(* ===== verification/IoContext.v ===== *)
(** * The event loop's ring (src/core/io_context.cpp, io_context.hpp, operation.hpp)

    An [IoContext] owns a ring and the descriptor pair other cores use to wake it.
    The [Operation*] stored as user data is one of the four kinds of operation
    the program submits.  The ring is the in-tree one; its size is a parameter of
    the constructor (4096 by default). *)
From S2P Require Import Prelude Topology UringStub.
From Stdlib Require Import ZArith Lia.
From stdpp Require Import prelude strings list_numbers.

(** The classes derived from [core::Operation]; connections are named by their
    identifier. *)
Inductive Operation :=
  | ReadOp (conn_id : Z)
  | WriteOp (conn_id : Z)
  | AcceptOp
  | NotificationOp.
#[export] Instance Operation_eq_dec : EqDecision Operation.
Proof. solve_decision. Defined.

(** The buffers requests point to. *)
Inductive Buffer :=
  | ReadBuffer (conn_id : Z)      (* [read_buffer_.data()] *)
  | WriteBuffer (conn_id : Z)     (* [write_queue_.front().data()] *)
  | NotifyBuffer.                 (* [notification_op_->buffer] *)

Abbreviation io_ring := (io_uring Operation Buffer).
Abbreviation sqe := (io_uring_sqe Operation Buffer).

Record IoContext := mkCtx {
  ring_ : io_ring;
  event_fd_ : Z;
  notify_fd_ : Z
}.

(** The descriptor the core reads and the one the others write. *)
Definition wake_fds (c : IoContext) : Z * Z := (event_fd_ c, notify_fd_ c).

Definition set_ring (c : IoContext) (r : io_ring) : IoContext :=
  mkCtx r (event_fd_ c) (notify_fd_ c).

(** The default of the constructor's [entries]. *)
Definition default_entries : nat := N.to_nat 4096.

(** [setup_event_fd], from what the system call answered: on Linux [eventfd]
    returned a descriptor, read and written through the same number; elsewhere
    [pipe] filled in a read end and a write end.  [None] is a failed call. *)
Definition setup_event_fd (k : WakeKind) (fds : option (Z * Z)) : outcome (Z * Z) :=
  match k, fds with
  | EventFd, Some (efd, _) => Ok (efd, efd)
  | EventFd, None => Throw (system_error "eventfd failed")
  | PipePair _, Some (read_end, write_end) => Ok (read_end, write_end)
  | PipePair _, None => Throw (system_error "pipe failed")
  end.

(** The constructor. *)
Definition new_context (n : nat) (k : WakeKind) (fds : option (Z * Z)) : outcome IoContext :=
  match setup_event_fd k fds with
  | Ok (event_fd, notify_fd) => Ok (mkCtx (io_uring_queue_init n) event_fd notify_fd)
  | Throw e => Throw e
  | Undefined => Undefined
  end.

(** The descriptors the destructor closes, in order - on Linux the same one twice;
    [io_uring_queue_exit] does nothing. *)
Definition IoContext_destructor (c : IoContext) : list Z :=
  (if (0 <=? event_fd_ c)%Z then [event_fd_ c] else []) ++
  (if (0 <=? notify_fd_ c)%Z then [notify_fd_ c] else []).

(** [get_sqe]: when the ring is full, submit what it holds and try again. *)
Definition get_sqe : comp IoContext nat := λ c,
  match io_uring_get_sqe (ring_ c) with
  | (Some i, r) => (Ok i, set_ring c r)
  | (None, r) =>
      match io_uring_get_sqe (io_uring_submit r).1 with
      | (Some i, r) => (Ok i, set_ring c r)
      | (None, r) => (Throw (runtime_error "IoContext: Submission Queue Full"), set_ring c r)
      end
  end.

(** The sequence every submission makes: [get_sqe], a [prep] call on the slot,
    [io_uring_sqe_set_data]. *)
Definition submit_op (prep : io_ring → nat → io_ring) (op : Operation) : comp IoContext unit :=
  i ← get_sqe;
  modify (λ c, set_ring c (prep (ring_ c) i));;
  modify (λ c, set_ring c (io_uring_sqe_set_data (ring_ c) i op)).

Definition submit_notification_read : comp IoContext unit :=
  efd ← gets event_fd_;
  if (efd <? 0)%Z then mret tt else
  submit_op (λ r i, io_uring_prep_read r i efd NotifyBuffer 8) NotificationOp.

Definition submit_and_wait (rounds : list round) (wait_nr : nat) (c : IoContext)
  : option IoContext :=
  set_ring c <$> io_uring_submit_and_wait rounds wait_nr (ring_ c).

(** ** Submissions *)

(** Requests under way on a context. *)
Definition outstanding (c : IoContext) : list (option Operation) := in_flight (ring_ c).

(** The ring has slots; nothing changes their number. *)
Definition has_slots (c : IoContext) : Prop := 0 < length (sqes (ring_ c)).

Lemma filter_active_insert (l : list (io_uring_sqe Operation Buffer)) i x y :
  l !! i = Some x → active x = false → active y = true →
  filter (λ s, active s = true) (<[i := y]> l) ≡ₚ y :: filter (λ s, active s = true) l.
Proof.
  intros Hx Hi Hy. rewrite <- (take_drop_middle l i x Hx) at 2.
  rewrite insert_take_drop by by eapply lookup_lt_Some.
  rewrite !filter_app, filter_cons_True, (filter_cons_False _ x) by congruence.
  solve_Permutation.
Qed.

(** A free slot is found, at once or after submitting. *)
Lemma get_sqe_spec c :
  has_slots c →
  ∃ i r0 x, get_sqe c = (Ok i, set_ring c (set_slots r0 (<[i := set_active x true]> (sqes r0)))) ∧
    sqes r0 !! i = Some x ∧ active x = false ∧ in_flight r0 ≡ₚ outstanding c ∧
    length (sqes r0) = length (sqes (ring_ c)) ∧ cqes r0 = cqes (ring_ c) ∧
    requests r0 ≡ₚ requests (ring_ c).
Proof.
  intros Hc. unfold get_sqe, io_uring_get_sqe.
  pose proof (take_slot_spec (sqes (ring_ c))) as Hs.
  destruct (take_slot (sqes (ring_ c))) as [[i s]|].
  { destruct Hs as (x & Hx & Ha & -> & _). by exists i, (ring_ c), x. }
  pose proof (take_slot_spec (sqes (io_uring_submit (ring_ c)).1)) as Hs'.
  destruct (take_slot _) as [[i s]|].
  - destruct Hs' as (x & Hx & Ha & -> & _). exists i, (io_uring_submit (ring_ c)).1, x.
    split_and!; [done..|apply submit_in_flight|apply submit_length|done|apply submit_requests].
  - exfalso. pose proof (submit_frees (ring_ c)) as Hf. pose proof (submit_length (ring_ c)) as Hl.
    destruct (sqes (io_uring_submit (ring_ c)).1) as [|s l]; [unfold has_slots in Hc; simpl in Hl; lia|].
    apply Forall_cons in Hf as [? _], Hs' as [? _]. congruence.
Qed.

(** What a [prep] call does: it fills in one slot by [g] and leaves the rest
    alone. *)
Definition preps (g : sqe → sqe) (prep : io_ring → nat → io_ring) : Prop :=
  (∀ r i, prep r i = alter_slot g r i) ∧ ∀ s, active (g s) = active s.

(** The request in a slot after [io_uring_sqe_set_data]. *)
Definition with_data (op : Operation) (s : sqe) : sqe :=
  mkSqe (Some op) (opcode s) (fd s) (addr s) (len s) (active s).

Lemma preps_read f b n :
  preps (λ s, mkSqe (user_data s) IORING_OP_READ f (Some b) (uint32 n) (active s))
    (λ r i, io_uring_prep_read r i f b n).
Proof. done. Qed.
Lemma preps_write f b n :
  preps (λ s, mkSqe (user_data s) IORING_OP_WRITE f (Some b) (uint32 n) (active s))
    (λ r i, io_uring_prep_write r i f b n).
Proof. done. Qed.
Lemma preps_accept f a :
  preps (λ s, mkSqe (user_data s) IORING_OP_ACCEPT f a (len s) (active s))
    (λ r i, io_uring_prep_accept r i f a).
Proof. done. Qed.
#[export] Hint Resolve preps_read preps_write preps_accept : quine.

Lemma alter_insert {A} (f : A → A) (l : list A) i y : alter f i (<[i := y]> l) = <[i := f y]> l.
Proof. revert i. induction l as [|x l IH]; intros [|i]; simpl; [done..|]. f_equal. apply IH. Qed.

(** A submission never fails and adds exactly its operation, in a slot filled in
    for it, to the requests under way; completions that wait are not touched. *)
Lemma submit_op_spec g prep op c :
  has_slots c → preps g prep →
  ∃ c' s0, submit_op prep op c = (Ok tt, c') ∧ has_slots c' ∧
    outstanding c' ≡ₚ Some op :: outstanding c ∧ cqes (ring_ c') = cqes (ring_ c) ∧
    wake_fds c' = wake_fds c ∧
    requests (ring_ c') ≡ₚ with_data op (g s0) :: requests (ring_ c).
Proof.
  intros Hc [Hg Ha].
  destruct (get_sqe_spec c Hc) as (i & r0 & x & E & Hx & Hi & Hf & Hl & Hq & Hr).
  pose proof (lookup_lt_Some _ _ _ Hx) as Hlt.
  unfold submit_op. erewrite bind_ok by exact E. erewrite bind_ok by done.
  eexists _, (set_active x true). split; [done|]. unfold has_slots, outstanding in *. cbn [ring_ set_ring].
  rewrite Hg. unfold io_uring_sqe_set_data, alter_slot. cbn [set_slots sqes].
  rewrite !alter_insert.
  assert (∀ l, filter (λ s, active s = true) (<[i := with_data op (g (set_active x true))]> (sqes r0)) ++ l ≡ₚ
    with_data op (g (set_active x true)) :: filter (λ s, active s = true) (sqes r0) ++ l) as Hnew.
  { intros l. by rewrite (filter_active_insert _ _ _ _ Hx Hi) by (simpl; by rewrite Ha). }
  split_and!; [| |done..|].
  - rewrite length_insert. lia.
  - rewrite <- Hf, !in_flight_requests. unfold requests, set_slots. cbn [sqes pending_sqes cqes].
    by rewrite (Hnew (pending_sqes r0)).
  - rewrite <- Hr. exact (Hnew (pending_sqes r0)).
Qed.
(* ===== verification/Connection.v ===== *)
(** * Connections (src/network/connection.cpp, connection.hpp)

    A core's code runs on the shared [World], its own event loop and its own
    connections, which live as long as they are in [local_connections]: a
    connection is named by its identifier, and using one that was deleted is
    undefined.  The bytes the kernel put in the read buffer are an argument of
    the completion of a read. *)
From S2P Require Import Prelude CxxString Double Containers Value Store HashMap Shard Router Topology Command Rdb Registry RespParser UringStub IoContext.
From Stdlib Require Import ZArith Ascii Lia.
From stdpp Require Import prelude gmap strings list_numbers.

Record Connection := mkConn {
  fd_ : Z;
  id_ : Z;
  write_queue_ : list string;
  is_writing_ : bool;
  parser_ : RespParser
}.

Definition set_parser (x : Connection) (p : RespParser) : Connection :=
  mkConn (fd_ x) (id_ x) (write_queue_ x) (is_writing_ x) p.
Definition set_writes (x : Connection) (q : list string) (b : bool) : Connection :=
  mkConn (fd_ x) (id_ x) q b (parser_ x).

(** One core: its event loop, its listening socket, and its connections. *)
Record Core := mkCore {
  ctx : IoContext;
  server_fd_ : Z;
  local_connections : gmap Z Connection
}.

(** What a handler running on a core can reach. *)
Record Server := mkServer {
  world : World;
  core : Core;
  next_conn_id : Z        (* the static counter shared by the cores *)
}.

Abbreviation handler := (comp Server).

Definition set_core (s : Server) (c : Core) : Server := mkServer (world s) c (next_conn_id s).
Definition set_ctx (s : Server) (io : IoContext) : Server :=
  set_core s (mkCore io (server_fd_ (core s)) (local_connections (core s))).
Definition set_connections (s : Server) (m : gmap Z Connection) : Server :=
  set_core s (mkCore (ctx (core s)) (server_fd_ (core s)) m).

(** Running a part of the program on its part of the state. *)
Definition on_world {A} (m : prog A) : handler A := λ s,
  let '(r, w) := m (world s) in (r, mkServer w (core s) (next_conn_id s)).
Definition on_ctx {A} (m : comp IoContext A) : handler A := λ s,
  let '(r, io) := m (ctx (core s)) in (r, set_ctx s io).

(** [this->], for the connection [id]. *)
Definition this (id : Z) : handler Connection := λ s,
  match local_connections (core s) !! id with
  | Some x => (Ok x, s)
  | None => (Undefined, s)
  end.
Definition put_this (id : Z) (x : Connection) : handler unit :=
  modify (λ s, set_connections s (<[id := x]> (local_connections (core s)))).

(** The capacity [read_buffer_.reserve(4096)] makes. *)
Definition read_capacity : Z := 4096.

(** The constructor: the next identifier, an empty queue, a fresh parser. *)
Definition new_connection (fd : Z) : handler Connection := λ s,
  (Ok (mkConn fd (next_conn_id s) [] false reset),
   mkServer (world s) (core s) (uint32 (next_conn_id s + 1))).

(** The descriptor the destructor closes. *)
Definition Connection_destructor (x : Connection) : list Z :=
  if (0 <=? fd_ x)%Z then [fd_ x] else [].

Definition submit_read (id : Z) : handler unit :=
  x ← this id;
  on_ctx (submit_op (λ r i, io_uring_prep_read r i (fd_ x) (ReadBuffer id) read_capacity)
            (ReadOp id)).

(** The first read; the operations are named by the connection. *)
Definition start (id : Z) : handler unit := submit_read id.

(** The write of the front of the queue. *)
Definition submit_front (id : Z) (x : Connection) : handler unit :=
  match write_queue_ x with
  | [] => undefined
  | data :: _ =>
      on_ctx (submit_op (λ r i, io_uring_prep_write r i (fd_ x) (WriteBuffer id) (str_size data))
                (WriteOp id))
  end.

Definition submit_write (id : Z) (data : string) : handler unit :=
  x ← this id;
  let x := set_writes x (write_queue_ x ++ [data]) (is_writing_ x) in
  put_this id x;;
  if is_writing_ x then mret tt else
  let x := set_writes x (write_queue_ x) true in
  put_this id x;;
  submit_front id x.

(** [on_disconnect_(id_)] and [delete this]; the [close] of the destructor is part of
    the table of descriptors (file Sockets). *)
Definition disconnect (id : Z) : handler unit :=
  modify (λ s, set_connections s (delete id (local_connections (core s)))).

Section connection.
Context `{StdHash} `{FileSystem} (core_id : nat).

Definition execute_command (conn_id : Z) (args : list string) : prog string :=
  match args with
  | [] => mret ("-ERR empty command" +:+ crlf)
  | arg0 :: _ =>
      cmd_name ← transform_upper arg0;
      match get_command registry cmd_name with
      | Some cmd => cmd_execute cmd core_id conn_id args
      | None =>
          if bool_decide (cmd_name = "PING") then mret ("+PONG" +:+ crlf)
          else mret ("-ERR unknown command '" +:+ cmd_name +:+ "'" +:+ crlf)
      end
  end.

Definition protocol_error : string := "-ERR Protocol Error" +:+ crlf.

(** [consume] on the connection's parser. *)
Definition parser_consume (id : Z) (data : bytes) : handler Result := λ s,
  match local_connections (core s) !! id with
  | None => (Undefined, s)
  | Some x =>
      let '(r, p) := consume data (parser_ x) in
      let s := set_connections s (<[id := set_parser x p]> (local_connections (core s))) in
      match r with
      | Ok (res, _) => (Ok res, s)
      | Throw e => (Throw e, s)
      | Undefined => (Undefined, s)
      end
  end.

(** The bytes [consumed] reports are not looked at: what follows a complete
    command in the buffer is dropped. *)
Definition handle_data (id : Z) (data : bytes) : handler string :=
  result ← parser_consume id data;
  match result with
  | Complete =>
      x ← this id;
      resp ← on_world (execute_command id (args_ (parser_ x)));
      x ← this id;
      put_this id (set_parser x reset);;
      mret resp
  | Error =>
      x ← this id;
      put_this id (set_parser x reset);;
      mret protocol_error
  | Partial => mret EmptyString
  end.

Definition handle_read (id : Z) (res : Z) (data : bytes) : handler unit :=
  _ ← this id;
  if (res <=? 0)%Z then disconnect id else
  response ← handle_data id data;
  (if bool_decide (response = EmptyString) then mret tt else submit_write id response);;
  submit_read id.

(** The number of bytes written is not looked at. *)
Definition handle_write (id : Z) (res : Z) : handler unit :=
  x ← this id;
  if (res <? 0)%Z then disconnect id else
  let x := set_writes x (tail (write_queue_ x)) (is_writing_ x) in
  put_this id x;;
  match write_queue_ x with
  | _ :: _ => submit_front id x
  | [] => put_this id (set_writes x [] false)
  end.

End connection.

○ ○ ○ ○

ACTION ITEM: From the first line of the entries above to the line with "(* [read_buffer_.data()] *)", please return every line exactly, keeping both ends.

RESULT:
(* ===== verification/IoContext.v ===== *)
(** * The event loop's ring (src/core/io_context.cpp, io_context.hpp, operation.hpp)

    An [IoContext] owns a ring and the descriptor pair other cores use to wake it.
    The [Operation*] stored as user data is one of the four kinds of operation
    the program submits.  The ring is the in-tree one; its size is a parameter of
    the constructor (4096 by default). *)
From S2P Require Import Prelude Topology UringStub.
From Stdlib Require Import ZArith Lia.
From stdpp Require Import prelude strings list_numbers.

(** The classes derived from [core::Operation]; connections are named by their
    identifier. *)
Inductive Operation :=
  | ReadOp (conn_id : Z)
  | WriteOp (conn_id : Z)
  | AcceptOp
  | NotificationOp.
#[export] Instance Operation_eq_dec : EqDecision Operation.
Proof. solve_decision. Defined.

(** The buffers requests point to. *)
Inductive Buffer :=
  | ReadBuffer (conn_id : Z)      (* [read_buffer_.data()] *)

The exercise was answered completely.